A recent trend was texting your partner “They’re gone, come over now” to pretend you’re cheating on them, and have sent the text to the wrong person. This might sound extreme, but these videos are more intense versions of what people in relationships do all the time, and not just romantic ones.

Some people will stop texting their friends to see if they initiate conversation and make plans. Or perhaps when their partner asks what’s wrong, they will reply “Nothing” as a test to see whether they truly care, the measure being how much they persist. All of this amounts to indirect communication, and not even ‘testing’ what you think you are.

If this sounds familiar, you might be wondering why you try to ‘test’ people. Normally, the answer is because, for some reason, you feel unimportant and think that they don’t care. Usually, you learn to communicate this way in childhood. If you weren’t listened to, you might have slammed a door and sulked in your room to see if your parents noticed, or packed your bags and pretended to leave to get the feeling of being wanted when they asked you to come home.

We learn this indirect way of communicating because we are too scared to ask for what we need, often because we’ve been rejected or ignored when we asked for it in the past. The issue with continuing this type of communication into adulthood is that when you run a test, the other person doesn’t know they are being tested.

An example of this that I share in my book, The Joy of Being Selfish, is one day I called one of my best friends. I asked how she was, and she told me that her new job was really stressful and, suddenly, I felt guilty: I had forgotten. I apologised, and she was absolutely fine about it, but if that’s the week she had chosen to test me, I would have failed. It wouldn’t have tested our friendship though, it would have tested my memory. It’s not that I didn’t care, I simply didn’t remember.

Similarly, I remember when a friend did test me. It was in the middle of the third lockdown, and he texted saying he missed me. I replied saying my mental health was struggling, and the second lockdown had been tough. He responded by telling me that he had stopped making an effort the past few months to see whether I would notice, and I hadn’t. I failed his test.
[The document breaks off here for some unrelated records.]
(** X14: a tag on one line whose name starts with a letter or digit other
    than a, b, c, i, p, u is removed, opening or closing, whatever follows
    its first character up to the next [>]; the rest of the text is then
    sanitized the same way. *)
Theorem sanitize_html_removes_plain_tags (slash : bool) (c : ascii)
    (body rest : string) :
  plain_start c = true ->
  ">"%char ∉ bytes body -> ascii_of_N 10 ∉ bytes body ->
  sanitize_html
    ("<" ++ (if slash then "/" else EmptyString) ++ String c body ++ ">" ++ rest)
  = sanitize_html rest.
Proof.
  intros Hc Hgt Hnl. unfold sanitize_html. f_equal.
  fold (bytes ("<" ++ (if slash then "/" else EmptyString) ++ String c body ++ ">" ++ rest)).
  rewrite bytes_tag. by apply sanitize_removes.
Qed.

Lemma sanitize_keep_lt (s : list ascii) :
  tag_ahead s = false ->
  sanitize_from false ("<"%char :: s) = "<"%char :: sanitize_from false s.
Proof.
  intros Hs.
  change (sanitize_from false ("<"%char :: s))
    with (if byte_in 60 60 "<"%char && tag_ahead s then sanitize_from true s
          else "<"%char :: sanitize_from false s).
  by rewrite Hs, andb_false_r.
Qed.

Lemma allowed_start_byte (c : ascii) :
  allowed_start c = true ->
  c <> "<"%char /\ c <> ">"%char /\ c <> ascii_of_N 10.
Proof.
  intros Hc. repeat split; intros ->; discriminate Hc.
Qed.

(** X15: where only text without [<] comes before it, a tag whose name
    starts with a, b, i or u in either case, opening or closing, is kept
    whatever the name and the attributes are: the text before it, the tag
    and the text up to the next [<] are returned as they are.  It is not
    kept everywhere: inside a tag that is removed, open on the same line,
    it is removed with that tag. *)
Theorem sanitize_html_keeps_abiu_tags (slash : bool) (c : ascii)
    (pre tag rest : string) :
  allowed_start c = true ->
  "<"%char ∉ bytes pre -> "<"%char ∉ bytes tag ->
  sanitize_html
    (pre ++ "<" ++ (if slash then "/" else EmptyString) ++ String c tag ++ rest)
  = (pre ++ "<" ++ (if slash then "/" else EmptyString) ++ String c tag
     ++ sanitize_html rest)%string /\
  forall (c0 : ascii) (body0 : string),
    plain_start c0 = true ->
    ">"%char ∉ bytes body0 -> ascii_of_N 10 ∉ bytes body0 ->
    ">"%char ∉ bytes tag -> ascii_of_N 10 ∉ bytes tag ->
    sanitize_html
      ("<" ++ String c0 body0 ++ "<" ++ (if slash then "/" else EmptyString)
       ++ String c tag ++ ">" ++ rest)
    = sanitize_html rest.
Proof.
  intros Hc Hpre Hlt. destruct (allowed_start_byte c Hc) as (Hc1 & Hc2 & Hc3).
  split.
  - destruct (allowed_start_ahead c (bytes tag ++ bytes rest) Hc) as [Ha Hs].
    assert (Hb : bytes (pre ++ "<" ++ (if slash then "/" else EmptyString)
                        ++ String c tag ++ rest)
                 = bytes pre
                   ++ "<"%char :: ((if slash then ["/"%char] else []) ++ c :: bytes tag)
                   ++ bytes rest).
    { rewrite !bytes_app. unfold bytes. destruct slash; simpl; by rewrite <- ?app_assoc. }
    unfold sanitize_html at 1.
    fold (bytes (pre ++ "<" ++ (if slash then "/" else EmptyString)
                 ++ String c tag ++ rest)).
    rewrite Hb, sanitize_copy, sanitize_keep_lt, sanitize_copy; [| | | done].
    + change ("<"%char :: ((if slash then ["/"%char] else []) ++ c :: bytes tag)
              ++ sanitize_from false (bytes rest))
        with (["<"%char] ++ ((if slash then ["/"%char] else []) ++ c :: bytes tag)
              ++ sanitize_from false (bytes rest)).
      rewrite !string_of_bytes_app.
      change (string_of_list_ascii (sanitize_from false (bytes rest)))
        with (sanitize_html rest).
      rewrite string_of_bytes. destruct slash; simpl; by rewrite string_of_bytes.
    + rewrite elem_of_app, elem_of_cons. intros [Hsl | [E | ?]]; [| | done].
      * destruct slash; [| by apply elem_of_nil in Hsl].
        apply list_elem_of_singleton in Hsl. discriminate.
      * by rewrite <- E in Hc1.
    + rewrite <- app_assoc. destruct slash; simpl app.
      * rewrite tag_ahead_slash. by rewrite Ha.
      * rewrite tag_ahead_no_slash by done. by rewrite Ha.
  - intros c0 body0 Hc0 Hgt0 Hnl0 Hgt Hnl.
    assert (Hb : bytes ("<" ++ String c0 body0 ++ "<"
                        ++ (if slash then "/" else EmptyString)
                        ++ String c tag ++ ">" ++ rest)
                 = "<"%char :: [] ++ c0
                   :: (bytes body0 ++ "<"%char
                       :: (if slash then ["/"%char] else []) ++ c :: bytes tag)
                   ++ ">"%char :: bytes rest).
    { rewrite !bytes_app. unfold bytes. destruct slash; simpl;
        by rewrite <- ?app_assoc. }
    unfold sanitize_html.
    fold (bytes ("<" ++ String c0 body0 ++ "<"
                 ++ (if slash then "/" else EmptyString)
                 ++ String c tag ++ ">" ++ rest)).
    fold (bytes rest). rewrite Hb. f_equal.
    apply (sanitize_removes false c0); [done | |].
    + rewrite elem_of_app, elem_of_cons, elem_of_app, elem_of_cons.
      intros [? | [? | [Hsl | [E | ?]]]]; try done.
      destruct slash; [| by apply elem_of_nil in Hsl].
      apply list_elem_of_singleton in Hsl. discriminate.
    + rewrite elem_of_app, elem_of_cons, elem_of_app, elem_of_cons.
      intros [? | [? | [Hsl | [E | ?]]]]; try done.
      destruct slash; [| by apply elem_of_nil in Hsl].
      apply list_elem_of_singleton in Hsl. discriminate.
Qed.
(** * Feed-Service: posts router, conditional requests and pagination

    A shallow embedding of [routers/posts.py] and [model.py].  Python
    [str] values are Rocq strings whose characters are the code points
    0..255; Python [int] is [Z]; a [dict] is an association list in
    insertion order; the relational store is a record of row lists with
    an explicit committed state and a per-connection working copy. *)

From Stdlib Require Import ZArith Lia Ascii String.
From stdpp Require Import base option list strings pretty sorting.

Set Warnings "-register-all,-clear-no-such-hyp".

Open Scope string_scope.
Open Scope list_scope.

(** ** Strings *)

Module PyStr.

(** The double-quote character, U+0022. *)
Definition dquote : ascii := "034"%char.
Definition backslash : ascii := "092"%char.

Definition code (c : ascii) : Z := Z.of_N (N_of_ascii c).

(** [str.lower()] on the ASCII letters. *)
Definition lower_char (c : ascii) : ascii :=
  if ((65 <=? code c) && (code c <=? 90))%Z
  then ascii_of_N (N_of_ascii c + 32) else c.

Fixpoint lower (s : string) : string :=
  match s with
  | "" => ""
  | String c s => String (lower_char c) (lower s)
  end.

(** [s.lstrip(c)], [s.rstrip(c)] and [s.strip(c)] for a one-character
    set of characters to remove. *)
Fixpoint lstrip (c : ascii) (s : string) : string :=
  match s with
  | "" => ""
  | String a s' => if Ascii.eqb a c then lstrip c s' else s
  end.

Definition rstrip (c : ascii) (s : string) : string :=
  String.rev (lstrip c (String.rev s)).

Definition strip (c : ascii) (s : string) : string :=
  rstrip c (lstrip c s).

(** Python truthiness of a [str] and of an [Optional[str]]. *)
Definition truthy (s : string) : bool :=
  match s with "" => false | _ => true end.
What he failed to recognise though was he wasn’t the only person I hadn’t texted; I hadn’t texted anyone. All my energy had been focused on keeping myself afloat, and while I failed his test, it struck me as peculiar that upon me growing more distant, his first reaction wasn’t to check I was OK.
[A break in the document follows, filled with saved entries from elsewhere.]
(** * Homey MCP server: the tool handlers and their response envelopes

    A shallow embedding of the two Homey MCP servers of the repository:

    - [Homey]: [homey-mcp-server/homey.ts], the HTTP-backed server
      (token provider, authenticated request helper, the [list_devices] and
      [toggle_device] tools, the [control-device] prompt);
    - [HomeyMock]: the script with the class [HomeyApiClient] and the tools
      [list_devices], [toggle_device] and [list_flows].

    [Js] holds the part of JavaScript both servers rely on: values as
    [JSON.parse] produces them, truthiness, property reads, template-literal
    conversion and [JSON.stringify]. *)

From Stdlib Require Import String Ascii List ZArith NArith Bool Lia DecimalString.
Import ListNotations.
Open Scope string_scope.
Set Warnings "-register-all".

(* ===================================================================== *)
(** ** JavaScript values                                                  *)
(* ===================================================================== *)

Module Js.

(** Strings are byte strings (UTF-8).  Every operation the servers apply to
    a string (concatenation, comparison, JSON quoting) acts on the bytes
    below 128 only and copies the others. *)

(** The double quote, written by its code so that literals stay readable. *)
Definition dquote : string := String "034"%char EmptyString.

(** A number.  The servers never calculate: a number is tested for its type
    and truthiness and converted to text.  An integral number is kept as an
    integer, printed in decimal (as JavaScript does below 10^21); any other
    finite number is kept as the text [Number.prototype.toString] gives for
    it, e.g. [0.75].  NaN and the infinities do not occur in JSON. *)
Inductive JsNumber : Type :=
  | NInt (z : Z)
  | NFrac (repr : string).

Inductive JsValue : Type :=
  | VUndefined
  | VNull
  | VBool (b : bool)
  | VNum (n : JsNumber)
  | VStr (s : string)
  | VArr (items : list JsValue)
  | VObj (props : list (string * JsValue)).

(** What a [throw] or a rejected promise carries: an instance of [Error]
    (TypeError and SyntaxError included) with its message, or another
    value. *)
Inductive Thrown : Type :=
  | ThrownError (message : string)
  | ThrownValue (v : JsValue).

Definition Z_toString (z : Z) : string := NilZero.string_of_int (Z.to_int z).
Definition N_toString (n : N) : string := NilZero.string_of_uint (N.to_uint n).
Definition nat_toString (n : nat) : string := N_toString (N.of_nat n).

Definition Number_toString (n : JsNumber) : string :=
  match n with
  | NInt z => Z_toString z
  | NFrac repr => repr
  end.

Definition Boolean_toString (b : bool) : string :=
  if b then "true" else "false".

(** [!!v] *)
Definition truthy (v : JsValue) : bool :=
  match v with
  | VUndefined | VNull => false
  | VBool b => b
  | VNum (NInt z) => negb (Z.eqb z 0)
  | VNum (NFrac _) => true
  | VStr s => negb (String.eqb s "")
  | VArr _ | VObj _ => true
  end.

(** [!!s] for a string *)
Definition truthy_string (s : string) : bool := negb (String.eqb s "").

(** [v === undefined || v === null] *)
Definition nullish (v : JsValue) : bool :=
  match v with
  | VUndefined | VNull => true
  | _ => false
  end.

(** [a || b] *)
Definition or_else (a b : JsValue) : JsValue := if truthy a then a else b.

Fixpoint lookup (key : string) (props : list (string * JsValue)) : option JsValue :=
  match props with
  | [] => None
  | (k, v) :: rest => if String.eqb k key then Some v else lookup key rest
  end.

(** The index a property key denotes in an array of [len] elements: the key
    must be the canonical decimal text of an index below [len]. *)
Definition array_index (key : string) (len : nat) : option nat :=
  find (fun i => String.eqb (nat_toString i) key) (seq 0 len).

(** [v[key]] for a [v] that is neither undefined nor null, as far as the
    servers can observe it: the own properties of an object (listed in
    enumeration order, keys distinct) and the elements of an array.  The
    properties that prototypes and string or array wrappers add ([length],
    [toString], ...) are primitives or functions that have no property
    [value], [message] or any other the servers read by a fixed name; a
    computed key reaches them only in [capabilitiesObj?.[capability]?.value],
    which then yields undefined exactly as for a missing key. *)
Definition get (v : JsValue) (key : string) : JsValue :=
  match v with
  | VObj props =>
      match lookup key props with
      | Some x => x
      | None => VUndefined
      end
  | VArr items =>
      match array_index key (length items) with
      | Some i => nth i items VUndefined
      | None => VUndefined
      end
  | _ => VUndefined
  end.

(** The message of V8's TypeError for a property read on undefined or null. *)
Definition cannot_read (v : JsValue) (key : string) : string :=
  "Cannot read properties of " ++
  (match v with VNull => "null" | _ => "undefined" end) ++
  " (reading '" ++ key ++ "')".

(** [v.key]: a TypeError on undefined and null. *)
Definition read (v : JsValue) (key : string) : Thrown + JsValue :=
  if nullish v then inl (ThrownError (cannot_read v key)) else inr (get v key).

(** [v?.key] *)
Definition read_opt (v : JsValue) (key : string) : JsValue :=
  if nullish v then VUndefined else get v key.

(** *** JSON.stringify *)

Definition hex_digit (n : N) : ascii :=
  if (n <? 10)%N then ascii_of_N (48 + n) else ascii_of_N (87 + n).

(** The escape of one character inside a JSON string (QuoteJSONString). *)
Definition quote_char (c : ascii) : string :=
  let n := N_of_ascii c in
  if (n =? 8)%N then "\b"
  else if (n =? 9)%N then "\t"
  else if (n =? 10)%N then "\n"
  else if (n =? 12)%N then "\f"
  else if (n =? 13)%N then "\r"
  else if (n =? 34)%N then "\" ++ dquote
  else if (n =? 92)%N then "\\"
  else if (n <? 32)%N then
    "\u00" ++ String (hex_digit (n / 16)) (String (hex_digit (n mod 16)) "")
  else String c "".

Fixpoint quote_chars (s : string) : string :=
  match s with
  | EmptyString => ""
  | String c rest => quote_char c ++ quote_chars rest
  end.

Definition QuoteJSONString (s : string) : string :=
  dquote ++ quote_chars s ++ dquote.

Fixpoint join (sep : string) (parts : list string) : string :=
  match parts with
  | [] => ""
  | [p] => p
  | p :: rest => p ++ sep ++ join sep rest
  end.

Definition newline : string := String "010"%char EmptyString.

(** The text of an object or array from the texts of its members
    (the end of SerializeJSONObject and SerializeJSONArray). *)
Definition wrap (opening closing gap stepback : string) (partial : list string)
  : string :=
  match partial with
  | [] => opening ++ closing
  | _ =>
      if String.eqb gap "" then opening ++ join "," partial ++ closing
      else
        let indent := stepback ++ gap in
        opening ++ newline ++ indent ++
        join ("," ++ newline ++ indent) partial ++
        newline ++ stepback ++ closing
  end.

(** SerializeJSONProperty: [None] is JavaScript's undefined result.  A
    property whose value serialises to undefined is left out of its object;
    such an element of an array is written [null]. *)
Fixpoint SerializeJSONProperty (gap stepback : string) (v : JsValue)
  {struct v} : option string :=
  match v with
  | VUndefined => None
  | VNull => Some "null"
  | VBool b => Some (Boolean_toString b)
  | VNum n => Some (Number_toString n)
  | VStr s => Some (QuoteJSONString s)
  | VArr items =>
      let indent := stepback ++ gap in
      let partial :=
        (fix elements (l : list JsValue) : list string :=
           match l with
           | [] => []
           | x :: rest =>
               match SerializeJSONProperty gap indent x with
               | Some s => s
               | None => "null"
               end :: elements rest
           end) items in
      Some (wrap "[" "]" gap stepback partial)
  | VObj props =>
      let indent := stepback ++ gap in
      let partial :=
        (fix members (l : list (string * JsValue)) : list string :=
           match l with
           | [] => []
           | (k, x) :: rest =>
               match SerializeJSONProperty gap indent x with
               | Some s =>
                   (QuoteJSONString k ++ ":" ++
                    (if String.eqb gap "" then "" else " ") ++ s)
                   :: members rest
               | None => members rest
               end
           end) props in
      Some (wrap "{" "}" gap stepback partial)
  end.

(** The keys an object keeps when it is serialised. *)
Definition serialized_keys (props : list (string * JsValue)) : list string :=
  map fst
    (filter (fun kv =>
               match SerializeJSONProperty "" "" (snd kv) with
               | Some _ => true
               | None => false
               end) props).

Fixpoint spaces (n : nat) : string :=
  match n with
  | O => ""
  | S m => String " "%char (spaces m)
  end.

(** [JSON.stringify(v, null, space)], [space] a number of blanks (at most 10);
    [JSON.stringify(v)] is [JSON_stringify v 0]. *)
Definition JSON_stringify (v : JsValue) (space : nat) : option string :=
  SerializeJSONProperty (spaces (Nat.min space 10)) "" v.

(** [JSON.stringify] of an object, which is always a string. *)
Definition JSON_stringify_object (props : list (string * JsValue)) (space : nat)
  : string :=
  match JSON_stringify (VObj props) space with
  | Some s => s
  | None => ""
  end.

(** [haystack.includes(needle)] *)
Fixpoint includes (haystack needle : string) : bool :=
  String.prefix needle haystack ||
  match haystack with
  | EmptyString => false
  | String _ rest => includes rest needle
  end.

End Js.

Import Js.

(* ===================================================================== *)
(** ** Asynchronous functions                                             *)
(* ===================================================================== *)

(** An [async] function over a state [S]: it changes the state and either
    throws (its promise rejects) or returns (its promise resolves). *)
Definition Effect (S A : Type) : Type := S -> (Thrown + A) * S.

Definition ret {S A} (a : A) : Effect S A := fun s => (inr a, s).

Definition throw {S A} (e : Thrown) : Effect S A := fun s => (inl e, s).

Definition bind {S A B} (m : Effect S A) (k : A -> Effect S B) : Effect S B :=
  fun s =>
    match m s with
    | (inr a, s') => k a s'
    | (inl e, s') => (inl e, s')
    end.

(** A synchronous expression that may throw, inside an async function. *)
Definition lift {S A} (r : Thrown + A) : Effect S A := fun s => (r, s).

(** [try { body } catch (error) { handler }] *)
Definition try_catch {S A} (body : Effect S A) (handler : Thrown -> Effect S A)
  : Effect S A :=
  fun s =>
    match body s with
    | (inr a, s') => (inr a, s')
    | (inl e, s') => handler e s'
    end.

Declare Scope async_scope.
Delimit Scope async_scope with async.
Notation "x <- m ;; k" := (bind m (fun x => k))
  (at level 61, m at next level, right associativity) : async_scope.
As we get older, life comes with more responsibilities, and you won’t always remember everything. More importantly, you won’t be able to be there for all the people in your life all the time. The phrase ‘main character energy’ is thrown around a lot now, and while you might be the main character in your life, you aren’t in everyone’s, and sometimes someone’s silence is not personal.

Yes, they could be growing more distant because they are annoyed at you, or they don’t care, or they could be distant because they’re stressed at work, have just gone through a miscarriage, or are dealing with grief. You won’t know what is going on in someone else’s life unless you ask.

Instead of testing your people, communicate. Annoyed that your friend isn’t making more effort? Tell them that you want more reciprocity. Worried your partner might cheat? Communicate your concern, and ask for reassurance. Do you think all your friends are mad at you? Ask them.

When you run tests, you are expecting the people in your life to know why you are upset, and to be mind-readers. The test shouldn’t be if we notice, but more, when we are told, what do we do about it? Measure how much they care about you by how they respond when you communicate you’re upset. People won’t know your needs unless you tell them. People won’t know your boundaries unless they are communicated. And, most of all, if you want the people in your life to communicate with you, good communication starts with you.

Once you get rid of the testing people, not only will your communication improve, but your life will get simpler. You’ll no longer wonder what friends, family, or your partner is thinking, because you know you can just ask. You can also rest easy in the knowledge that you aren’t being secretly tested, because if you are direct, they have permission to be as well.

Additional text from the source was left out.